| Exercise material |
==============================

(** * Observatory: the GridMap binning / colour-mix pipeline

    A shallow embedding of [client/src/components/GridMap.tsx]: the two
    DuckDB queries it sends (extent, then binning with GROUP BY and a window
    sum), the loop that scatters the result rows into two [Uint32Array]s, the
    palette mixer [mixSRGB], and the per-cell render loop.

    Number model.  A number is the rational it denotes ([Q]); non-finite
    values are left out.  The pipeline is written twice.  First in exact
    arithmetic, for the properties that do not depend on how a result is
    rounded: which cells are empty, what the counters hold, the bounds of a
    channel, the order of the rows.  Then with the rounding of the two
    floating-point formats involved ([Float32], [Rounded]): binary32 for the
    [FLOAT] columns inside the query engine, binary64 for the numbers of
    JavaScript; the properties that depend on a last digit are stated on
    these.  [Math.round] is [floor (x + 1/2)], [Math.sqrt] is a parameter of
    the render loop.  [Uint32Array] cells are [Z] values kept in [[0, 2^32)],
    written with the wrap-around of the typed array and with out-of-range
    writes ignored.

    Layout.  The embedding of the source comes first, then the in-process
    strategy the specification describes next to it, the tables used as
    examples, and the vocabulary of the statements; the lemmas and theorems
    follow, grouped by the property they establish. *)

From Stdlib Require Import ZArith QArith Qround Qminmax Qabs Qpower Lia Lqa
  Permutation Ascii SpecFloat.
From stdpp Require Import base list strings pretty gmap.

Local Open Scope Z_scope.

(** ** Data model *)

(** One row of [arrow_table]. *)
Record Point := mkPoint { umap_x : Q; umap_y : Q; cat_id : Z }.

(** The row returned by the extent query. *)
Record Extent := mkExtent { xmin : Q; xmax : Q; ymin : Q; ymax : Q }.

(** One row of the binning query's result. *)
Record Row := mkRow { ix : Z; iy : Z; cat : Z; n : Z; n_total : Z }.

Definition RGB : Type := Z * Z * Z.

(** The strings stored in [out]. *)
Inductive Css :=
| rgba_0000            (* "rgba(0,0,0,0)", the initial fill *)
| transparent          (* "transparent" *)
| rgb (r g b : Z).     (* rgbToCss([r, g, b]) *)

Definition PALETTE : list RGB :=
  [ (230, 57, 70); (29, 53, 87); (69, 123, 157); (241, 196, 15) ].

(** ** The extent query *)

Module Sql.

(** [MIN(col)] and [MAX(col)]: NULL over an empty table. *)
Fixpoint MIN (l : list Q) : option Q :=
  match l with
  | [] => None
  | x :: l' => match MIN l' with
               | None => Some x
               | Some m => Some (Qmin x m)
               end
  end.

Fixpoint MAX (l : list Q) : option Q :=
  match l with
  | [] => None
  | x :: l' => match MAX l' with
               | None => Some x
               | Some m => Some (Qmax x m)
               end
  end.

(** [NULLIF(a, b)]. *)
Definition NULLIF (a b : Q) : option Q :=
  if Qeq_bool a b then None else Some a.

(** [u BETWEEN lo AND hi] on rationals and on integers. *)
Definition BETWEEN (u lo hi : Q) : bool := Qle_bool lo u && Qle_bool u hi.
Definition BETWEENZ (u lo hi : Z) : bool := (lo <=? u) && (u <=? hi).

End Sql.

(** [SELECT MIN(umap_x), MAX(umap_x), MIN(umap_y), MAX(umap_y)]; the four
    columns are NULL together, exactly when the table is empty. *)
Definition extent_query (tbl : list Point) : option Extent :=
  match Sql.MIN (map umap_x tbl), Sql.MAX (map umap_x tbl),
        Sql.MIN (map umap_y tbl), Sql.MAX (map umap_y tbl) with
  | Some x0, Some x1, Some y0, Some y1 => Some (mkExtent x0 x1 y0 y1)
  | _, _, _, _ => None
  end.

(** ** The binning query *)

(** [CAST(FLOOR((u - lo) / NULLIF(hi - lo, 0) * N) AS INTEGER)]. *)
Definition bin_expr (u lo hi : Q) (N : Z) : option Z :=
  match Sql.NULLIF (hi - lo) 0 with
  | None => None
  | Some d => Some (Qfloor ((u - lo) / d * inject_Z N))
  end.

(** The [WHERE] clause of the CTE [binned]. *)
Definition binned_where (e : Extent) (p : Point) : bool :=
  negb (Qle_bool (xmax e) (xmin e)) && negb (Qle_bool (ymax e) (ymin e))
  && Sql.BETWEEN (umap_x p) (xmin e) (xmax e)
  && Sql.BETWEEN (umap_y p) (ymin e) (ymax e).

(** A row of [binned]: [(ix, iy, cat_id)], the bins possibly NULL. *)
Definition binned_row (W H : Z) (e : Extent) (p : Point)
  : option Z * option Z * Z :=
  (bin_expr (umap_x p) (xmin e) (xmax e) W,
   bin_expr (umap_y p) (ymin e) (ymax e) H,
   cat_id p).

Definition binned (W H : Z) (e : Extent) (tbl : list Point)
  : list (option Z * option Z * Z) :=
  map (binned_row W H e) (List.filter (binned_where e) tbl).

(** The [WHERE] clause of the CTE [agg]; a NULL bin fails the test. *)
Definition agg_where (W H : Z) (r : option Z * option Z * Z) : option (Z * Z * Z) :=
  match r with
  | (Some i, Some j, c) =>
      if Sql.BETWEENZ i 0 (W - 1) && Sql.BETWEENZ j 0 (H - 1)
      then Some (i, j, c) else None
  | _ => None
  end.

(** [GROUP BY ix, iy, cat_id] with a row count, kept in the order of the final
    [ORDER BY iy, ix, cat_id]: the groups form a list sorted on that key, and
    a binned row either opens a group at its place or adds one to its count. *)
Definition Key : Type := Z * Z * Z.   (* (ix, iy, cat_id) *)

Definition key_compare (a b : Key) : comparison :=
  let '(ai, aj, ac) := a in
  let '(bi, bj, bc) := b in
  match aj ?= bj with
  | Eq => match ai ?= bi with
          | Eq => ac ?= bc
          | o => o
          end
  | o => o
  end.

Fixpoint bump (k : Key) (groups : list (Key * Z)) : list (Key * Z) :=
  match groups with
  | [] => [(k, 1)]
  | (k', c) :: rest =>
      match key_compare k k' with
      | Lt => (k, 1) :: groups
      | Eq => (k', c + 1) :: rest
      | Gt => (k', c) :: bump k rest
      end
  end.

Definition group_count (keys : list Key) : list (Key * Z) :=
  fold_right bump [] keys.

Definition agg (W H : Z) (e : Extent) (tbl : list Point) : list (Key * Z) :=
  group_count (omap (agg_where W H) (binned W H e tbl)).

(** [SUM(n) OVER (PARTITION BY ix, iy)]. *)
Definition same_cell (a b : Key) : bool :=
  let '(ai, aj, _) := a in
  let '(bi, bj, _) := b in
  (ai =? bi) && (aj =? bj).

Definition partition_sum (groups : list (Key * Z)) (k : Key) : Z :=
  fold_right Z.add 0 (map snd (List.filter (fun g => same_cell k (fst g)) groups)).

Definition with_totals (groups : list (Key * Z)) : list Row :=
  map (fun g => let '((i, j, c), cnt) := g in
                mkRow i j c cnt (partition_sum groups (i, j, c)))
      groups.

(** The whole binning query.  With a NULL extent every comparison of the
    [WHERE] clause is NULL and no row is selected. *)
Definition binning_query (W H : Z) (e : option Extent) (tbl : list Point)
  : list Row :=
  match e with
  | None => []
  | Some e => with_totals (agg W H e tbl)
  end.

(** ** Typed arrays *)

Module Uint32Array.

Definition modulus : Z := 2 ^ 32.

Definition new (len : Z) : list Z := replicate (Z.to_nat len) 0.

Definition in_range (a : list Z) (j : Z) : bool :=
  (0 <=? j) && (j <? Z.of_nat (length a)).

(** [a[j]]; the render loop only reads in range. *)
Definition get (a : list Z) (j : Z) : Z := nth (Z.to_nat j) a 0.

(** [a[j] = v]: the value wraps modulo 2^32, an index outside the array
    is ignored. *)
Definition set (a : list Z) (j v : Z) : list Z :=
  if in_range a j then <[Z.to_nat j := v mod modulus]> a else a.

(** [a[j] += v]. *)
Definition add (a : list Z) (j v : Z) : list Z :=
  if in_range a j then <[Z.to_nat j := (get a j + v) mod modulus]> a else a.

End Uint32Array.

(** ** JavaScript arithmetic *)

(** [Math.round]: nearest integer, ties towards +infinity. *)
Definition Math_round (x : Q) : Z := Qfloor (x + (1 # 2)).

==============================

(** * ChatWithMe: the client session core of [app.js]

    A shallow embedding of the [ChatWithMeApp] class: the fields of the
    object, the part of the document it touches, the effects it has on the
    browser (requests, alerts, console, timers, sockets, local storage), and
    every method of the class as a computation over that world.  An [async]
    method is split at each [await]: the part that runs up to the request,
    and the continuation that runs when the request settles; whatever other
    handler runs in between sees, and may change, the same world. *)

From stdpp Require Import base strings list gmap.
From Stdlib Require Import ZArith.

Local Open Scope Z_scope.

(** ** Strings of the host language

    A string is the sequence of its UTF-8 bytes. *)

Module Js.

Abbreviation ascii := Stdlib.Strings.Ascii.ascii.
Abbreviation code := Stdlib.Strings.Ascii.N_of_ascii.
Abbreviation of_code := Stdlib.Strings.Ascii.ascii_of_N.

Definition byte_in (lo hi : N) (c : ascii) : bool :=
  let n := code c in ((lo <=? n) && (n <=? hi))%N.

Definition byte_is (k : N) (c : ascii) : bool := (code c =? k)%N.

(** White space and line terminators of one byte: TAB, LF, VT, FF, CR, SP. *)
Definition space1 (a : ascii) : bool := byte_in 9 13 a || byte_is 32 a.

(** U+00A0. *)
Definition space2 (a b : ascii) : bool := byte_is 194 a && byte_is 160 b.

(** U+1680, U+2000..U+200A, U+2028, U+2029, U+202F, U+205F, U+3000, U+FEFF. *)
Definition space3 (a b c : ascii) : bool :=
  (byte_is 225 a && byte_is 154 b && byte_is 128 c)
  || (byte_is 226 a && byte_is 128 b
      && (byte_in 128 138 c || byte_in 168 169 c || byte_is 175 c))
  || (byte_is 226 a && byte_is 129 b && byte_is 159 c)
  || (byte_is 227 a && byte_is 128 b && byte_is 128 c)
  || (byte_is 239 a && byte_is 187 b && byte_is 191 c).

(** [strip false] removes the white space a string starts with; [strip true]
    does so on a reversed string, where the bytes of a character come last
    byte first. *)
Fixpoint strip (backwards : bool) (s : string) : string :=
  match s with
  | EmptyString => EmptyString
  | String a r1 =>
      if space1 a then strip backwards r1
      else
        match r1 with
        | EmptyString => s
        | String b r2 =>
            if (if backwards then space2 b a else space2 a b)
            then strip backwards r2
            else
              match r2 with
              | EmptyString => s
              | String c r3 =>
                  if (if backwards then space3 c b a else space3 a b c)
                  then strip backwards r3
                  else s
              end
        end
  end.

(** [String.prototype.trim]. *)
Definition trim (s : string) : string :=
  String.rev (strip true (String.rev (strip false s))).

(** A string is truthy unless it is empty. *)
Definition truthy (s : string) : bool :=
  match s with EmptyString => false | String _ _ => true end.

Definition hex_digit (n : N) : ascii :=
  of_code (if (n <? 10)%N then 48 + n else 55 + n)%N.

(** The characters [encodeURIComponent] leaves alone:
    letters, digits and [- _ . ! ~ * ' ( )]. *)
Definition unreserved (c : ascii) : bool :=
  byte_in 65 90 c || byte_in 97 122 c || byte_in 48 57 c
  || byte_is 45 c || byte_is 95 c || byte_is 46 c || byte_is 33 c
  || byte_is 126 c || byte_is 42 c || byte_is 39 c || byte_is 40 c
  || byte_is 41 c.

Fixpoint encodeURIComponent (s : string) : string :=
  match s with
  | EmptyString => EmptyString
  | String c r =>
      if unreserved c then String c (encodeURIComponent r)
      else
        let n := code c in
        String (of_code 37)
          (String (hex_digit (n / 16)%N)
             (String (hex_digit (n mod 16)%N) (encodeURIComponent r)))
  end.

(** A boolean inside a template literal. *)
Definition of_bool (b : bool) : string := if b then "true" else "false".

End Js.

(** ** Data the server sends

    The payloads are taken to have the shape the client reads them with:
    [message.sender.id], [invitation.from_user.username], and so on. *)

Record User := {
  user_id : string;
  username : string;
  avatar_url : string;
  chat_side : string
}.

==============================

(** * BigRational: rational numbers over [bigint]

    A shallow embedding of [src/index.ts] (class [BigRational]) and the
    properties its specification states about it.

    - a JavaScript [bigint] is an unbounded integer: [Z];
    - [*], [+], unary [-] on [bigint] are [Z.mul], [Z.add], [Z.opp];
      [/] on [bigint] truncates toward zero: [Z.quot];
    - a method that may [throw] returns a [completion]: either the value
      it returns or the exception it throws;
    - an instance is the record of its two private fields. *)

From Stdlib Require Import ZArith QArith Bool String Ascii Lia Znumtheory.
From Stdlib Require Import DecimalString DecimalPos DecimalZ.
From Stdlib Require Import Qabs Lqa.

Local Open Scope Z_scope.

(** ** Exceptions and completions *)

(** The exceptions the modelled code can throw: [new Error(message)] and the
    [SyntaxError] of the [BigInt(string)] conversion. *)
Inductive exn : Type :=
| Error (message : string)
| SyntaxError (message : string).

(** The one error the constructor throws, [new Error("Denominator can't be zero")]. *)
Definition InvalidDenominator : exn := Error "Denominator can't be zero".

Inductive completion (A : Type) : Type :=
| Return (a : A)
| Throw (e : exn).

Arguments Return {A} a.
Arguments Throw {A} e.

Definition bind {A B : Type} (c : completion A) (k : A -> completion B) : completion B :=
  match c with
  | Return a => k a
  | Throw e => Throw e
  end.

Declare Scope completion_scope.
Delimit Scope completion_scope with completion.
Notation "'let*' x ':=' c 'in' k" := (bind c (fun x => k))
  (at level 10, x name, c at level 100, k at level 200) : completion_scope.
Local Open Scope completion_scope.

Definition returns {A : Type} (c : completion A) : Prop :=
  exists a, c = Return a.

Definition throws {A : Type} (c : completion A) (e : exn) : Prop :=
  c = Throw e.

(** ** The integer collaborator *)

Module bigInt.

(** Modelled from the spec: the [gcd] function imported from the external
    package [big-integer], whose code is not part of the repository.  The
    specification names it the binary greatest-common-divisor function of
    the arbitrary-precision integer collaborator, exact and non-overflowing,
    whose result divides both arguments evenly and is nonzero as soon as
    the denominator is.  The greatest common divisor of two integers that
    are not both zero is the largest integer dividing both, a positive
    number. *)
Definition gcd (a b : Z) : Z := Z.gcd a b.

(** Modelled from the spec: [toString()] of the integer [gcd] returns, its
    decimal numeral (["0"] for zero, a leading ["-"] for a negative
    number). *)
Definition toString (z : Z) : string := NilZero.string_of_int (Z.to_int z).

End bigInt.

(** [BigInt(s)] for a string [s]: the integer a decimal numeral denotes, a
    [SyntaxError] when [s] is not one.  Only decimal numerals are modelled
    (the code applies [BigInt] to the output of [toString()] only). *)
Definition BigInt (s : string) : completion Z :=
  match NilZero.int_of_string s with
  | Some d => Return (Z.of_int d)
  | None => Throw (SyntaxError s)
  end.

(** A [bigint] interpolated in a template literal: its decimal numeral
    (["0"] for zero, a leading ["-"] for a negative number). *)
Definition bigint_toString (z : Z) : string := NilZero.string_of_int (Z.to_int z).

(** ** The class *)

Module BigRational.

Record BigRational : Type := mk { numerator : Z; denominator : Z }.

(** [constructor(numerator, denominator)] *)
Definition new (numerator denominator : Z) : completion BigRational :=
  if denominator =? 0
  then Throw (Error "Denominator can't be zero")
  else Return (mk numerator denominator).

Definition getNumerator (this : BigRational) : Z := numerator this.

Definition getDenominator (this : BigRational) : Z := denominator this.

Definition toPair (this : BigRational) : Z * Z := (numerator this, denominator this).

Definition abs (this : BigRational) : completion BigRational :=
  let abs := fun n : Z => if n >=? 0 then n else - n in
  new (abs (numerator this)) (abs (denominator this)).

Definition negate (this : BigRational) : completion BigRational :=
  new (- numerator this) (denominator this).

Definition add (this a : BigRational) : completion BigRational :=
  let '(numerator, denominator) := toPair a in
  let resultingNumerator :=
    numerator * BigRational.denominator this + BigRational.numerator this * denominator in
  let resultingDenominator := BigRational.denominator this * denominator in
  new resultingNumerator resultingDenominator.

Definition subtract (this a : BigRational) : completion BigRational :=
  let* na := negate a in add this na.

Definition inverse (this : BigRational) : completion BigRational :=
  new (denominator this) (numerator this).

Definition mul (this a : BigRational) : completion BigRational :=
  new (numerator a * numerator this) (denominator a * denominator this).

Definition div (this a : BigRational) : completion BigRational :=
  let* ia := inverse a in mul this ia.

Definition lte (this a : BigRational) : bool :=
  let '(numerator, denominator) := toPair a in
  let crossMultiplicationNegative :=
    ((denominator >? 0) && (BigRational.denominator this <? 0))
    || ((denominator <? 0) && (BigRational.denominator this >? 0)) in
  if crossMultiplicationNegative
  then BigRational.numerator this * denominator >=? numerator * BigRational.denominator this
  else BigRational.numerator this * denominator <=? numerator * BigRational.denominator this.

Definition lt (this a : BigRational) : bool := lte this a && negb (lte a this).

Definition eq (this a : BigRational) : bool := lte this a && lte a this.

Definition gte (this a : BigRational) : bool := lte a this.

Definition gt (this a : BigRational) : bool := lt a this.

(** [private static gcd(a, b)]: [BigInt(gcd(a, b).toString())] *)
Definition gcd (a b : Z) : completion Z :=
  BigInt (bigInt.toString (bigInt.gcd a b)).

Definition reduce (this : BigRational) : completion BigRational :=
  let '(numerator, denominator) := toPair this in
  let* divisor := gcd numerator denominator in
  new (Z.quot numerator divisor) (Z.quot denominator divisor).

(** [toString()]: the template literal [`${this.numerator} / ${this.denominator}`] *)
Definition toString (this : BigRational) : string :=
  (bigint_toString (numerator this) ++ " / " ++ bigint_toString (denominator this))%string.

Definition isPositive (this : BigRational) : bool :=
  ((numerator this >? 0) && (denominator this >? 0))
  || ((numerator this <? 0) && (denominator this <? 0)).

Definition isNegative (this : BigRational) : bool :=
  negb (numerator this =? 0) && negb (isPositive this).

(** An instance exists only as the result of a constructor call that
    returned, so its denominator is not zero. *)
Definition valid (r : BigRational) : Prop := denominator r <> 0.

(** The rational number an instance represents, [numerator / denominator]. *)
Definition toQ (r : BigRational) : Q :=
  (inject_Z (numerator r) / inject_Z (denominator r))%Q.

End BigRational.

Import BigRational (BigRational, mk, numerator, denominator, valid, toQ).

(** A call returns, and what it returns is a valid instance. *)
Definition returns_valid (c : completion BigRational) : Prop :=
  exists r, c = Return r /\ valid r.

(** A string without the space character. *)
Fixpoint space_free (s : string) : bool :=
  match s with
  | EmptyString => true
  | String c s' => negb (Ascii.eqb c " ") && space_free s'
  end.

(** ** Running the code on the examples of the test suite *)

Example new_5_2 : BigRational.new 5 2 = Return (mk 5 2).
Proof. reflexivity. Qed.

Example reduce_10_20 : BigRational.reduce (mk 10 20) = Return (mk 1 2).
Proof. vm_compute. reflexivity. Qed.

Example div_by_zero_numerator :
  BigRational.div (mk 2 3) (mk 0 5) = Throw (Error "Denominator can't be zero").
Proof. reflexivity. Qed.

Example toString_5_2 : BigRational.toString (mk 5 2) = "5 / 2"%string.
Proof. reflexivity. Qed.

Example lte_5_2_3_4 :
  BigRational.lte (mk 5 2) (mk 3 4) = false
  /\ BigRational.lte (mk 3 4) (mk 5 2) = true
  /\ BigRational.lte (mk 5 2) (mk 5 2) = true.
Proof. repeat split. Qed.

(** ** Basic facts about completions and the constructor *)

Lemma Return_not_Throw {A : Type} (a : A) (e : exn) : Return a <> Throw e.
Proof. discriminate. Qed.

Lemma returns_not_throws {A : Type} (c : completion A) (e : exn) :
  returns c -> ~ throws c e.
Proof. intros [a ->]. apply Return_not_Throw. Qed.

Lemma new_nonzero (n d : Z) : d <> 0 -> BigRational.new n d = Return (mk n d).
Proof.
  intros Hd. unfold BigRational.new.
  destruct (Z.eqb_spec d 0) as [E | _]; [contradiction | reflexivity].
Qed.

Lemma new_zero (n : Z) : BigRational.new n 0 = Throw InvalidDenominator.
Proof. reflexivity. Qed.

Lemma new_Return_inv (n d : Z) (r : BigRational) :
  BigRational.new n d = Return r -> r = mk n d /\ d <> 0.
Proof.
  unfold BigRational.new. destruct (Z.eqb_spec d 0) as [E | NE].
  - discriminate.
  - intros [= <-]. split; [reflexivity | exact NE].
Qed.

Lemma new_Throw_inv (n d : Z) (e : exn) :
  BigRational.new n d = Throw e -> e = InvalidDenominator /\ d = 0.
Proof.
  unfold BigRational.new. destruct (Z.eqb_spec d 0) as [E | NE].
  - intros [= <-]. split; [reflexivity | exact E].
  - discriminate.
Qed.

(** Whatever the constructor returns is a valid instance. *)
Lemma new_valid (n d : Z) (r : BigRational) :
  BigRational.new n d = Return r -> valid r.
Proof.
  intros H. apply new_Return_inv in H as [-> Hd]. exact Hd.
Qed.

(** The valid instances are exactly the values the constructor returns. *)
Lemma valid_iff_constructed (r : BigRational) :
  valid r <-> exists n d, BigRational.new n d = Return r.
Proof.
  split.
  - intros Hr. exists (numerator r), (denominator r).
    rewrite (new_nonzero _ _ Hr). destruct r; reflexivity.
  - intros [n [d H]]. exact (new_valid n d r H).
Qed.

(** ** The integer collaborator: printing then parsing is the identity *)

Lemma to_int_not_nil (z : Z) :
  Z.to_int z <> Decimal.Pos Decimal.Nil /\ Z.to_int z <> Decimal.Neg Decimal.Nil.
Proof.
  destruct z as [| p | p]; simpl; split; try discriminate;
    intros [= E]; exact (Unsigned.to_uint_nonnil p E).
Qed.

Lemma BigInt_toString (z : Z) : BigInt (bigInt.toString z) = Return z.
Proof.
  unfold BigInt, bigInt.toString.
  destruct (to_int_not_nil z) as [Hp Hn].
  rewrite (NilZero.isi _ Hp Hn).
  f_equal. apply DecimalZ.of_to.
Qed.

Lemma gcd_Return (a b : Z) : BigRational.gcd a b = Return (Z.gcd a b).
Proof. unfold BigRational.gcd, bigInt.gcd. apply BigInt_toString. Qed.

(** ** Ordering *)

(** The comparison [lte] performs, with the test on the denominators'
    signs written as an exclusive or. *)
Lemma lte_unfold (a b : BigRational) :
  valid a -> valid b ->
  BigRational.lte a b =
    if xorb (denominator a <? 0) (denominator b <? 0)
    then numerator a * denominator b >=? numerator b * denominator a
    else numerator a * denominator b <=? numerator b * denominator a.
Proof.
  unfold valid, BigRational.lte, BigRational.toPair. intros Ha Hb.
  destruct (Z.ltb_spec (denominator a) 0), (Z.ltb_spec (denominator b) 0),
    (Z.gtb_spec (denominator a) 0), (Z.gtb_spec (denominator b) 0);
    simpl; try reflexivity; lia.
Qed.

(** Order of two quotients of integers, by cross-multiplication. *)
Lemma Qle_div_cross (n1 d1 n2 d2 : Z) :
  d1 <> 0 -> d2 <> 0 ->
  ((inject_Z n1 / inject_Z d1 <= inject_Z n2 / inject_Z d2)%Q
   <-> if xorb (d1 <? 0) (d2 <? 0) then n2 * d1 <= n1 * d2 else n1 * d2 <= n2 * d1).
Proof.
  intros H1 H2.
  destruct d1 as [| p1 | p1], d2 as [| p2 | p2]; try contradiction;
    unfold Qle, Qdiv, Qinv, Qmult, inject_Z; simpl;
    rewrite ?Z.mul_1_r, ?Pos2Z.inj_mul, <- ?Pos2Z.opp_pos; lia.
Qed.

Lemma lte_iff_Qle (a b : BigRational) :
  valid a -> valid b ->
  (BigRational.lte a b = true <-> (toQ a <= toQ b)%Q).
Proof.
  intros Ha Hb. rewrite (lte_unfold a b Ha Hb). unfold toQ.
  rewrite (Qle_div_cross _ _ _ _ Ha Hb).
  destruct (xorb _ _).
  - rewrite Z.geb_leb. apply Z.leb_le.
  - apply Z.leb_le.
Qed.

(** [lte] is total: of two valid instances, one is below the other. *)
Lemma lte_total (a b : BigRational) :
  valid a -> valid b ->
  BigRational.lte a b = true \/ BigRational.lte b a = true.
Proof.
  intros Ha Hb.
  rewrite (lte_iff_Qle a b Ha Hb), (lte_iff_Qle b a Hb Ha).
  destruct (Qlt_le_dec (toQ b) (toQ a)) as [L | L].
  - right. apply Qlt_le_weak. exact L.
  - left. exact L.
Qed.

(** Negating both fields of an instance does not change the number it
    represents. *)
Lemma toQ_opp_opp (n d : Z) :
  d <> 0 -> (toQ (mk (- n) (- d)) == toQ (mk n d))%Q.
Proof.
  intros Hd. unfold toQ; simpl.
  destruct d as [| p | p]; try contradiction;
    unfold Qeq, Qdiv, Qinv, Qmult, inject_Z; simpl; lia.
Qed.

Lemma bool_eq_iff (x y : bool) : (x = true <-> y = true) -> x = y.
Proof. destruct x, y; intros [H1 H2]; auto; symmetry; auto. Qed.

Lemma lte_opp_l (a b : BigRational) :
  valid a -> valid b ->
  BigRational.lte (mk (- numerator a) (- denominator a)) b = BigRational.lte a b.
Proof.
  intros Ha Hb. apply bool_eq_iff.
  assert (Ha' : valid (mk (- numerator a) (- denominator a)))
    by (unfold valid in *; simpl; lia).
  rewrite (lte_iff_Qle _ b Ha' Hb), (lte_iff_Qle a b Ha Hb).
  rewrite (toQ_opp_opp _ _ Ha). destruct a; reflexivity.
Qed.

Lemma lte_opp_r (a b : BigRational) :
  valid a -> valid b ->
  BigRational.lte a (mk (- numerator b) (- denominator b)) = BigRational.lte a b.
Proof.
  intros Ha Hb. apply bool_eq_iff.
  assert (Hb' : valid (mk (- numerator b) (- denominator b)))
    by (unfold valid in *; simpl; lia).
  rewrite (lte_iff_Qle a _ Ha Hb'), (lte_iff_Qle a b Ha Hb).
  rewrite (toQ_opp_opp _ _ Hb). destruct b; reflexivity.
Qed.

==============================

Take the stretch of lines above from the one containing "(** * Observatory: the" through the one containing "sum), the loop" and repeat it exactly, adding no other line.

(** * Observatory: the GridMap binning / colour-mix pipeline

    A shallow embedding of [client/src/components/GridMap.tsx]: the two
    DuckDB queries it sends (extent, then binning with GROUP BY and a window
    sum), the loop that scatters the result rows into two [Uint32Array]s, the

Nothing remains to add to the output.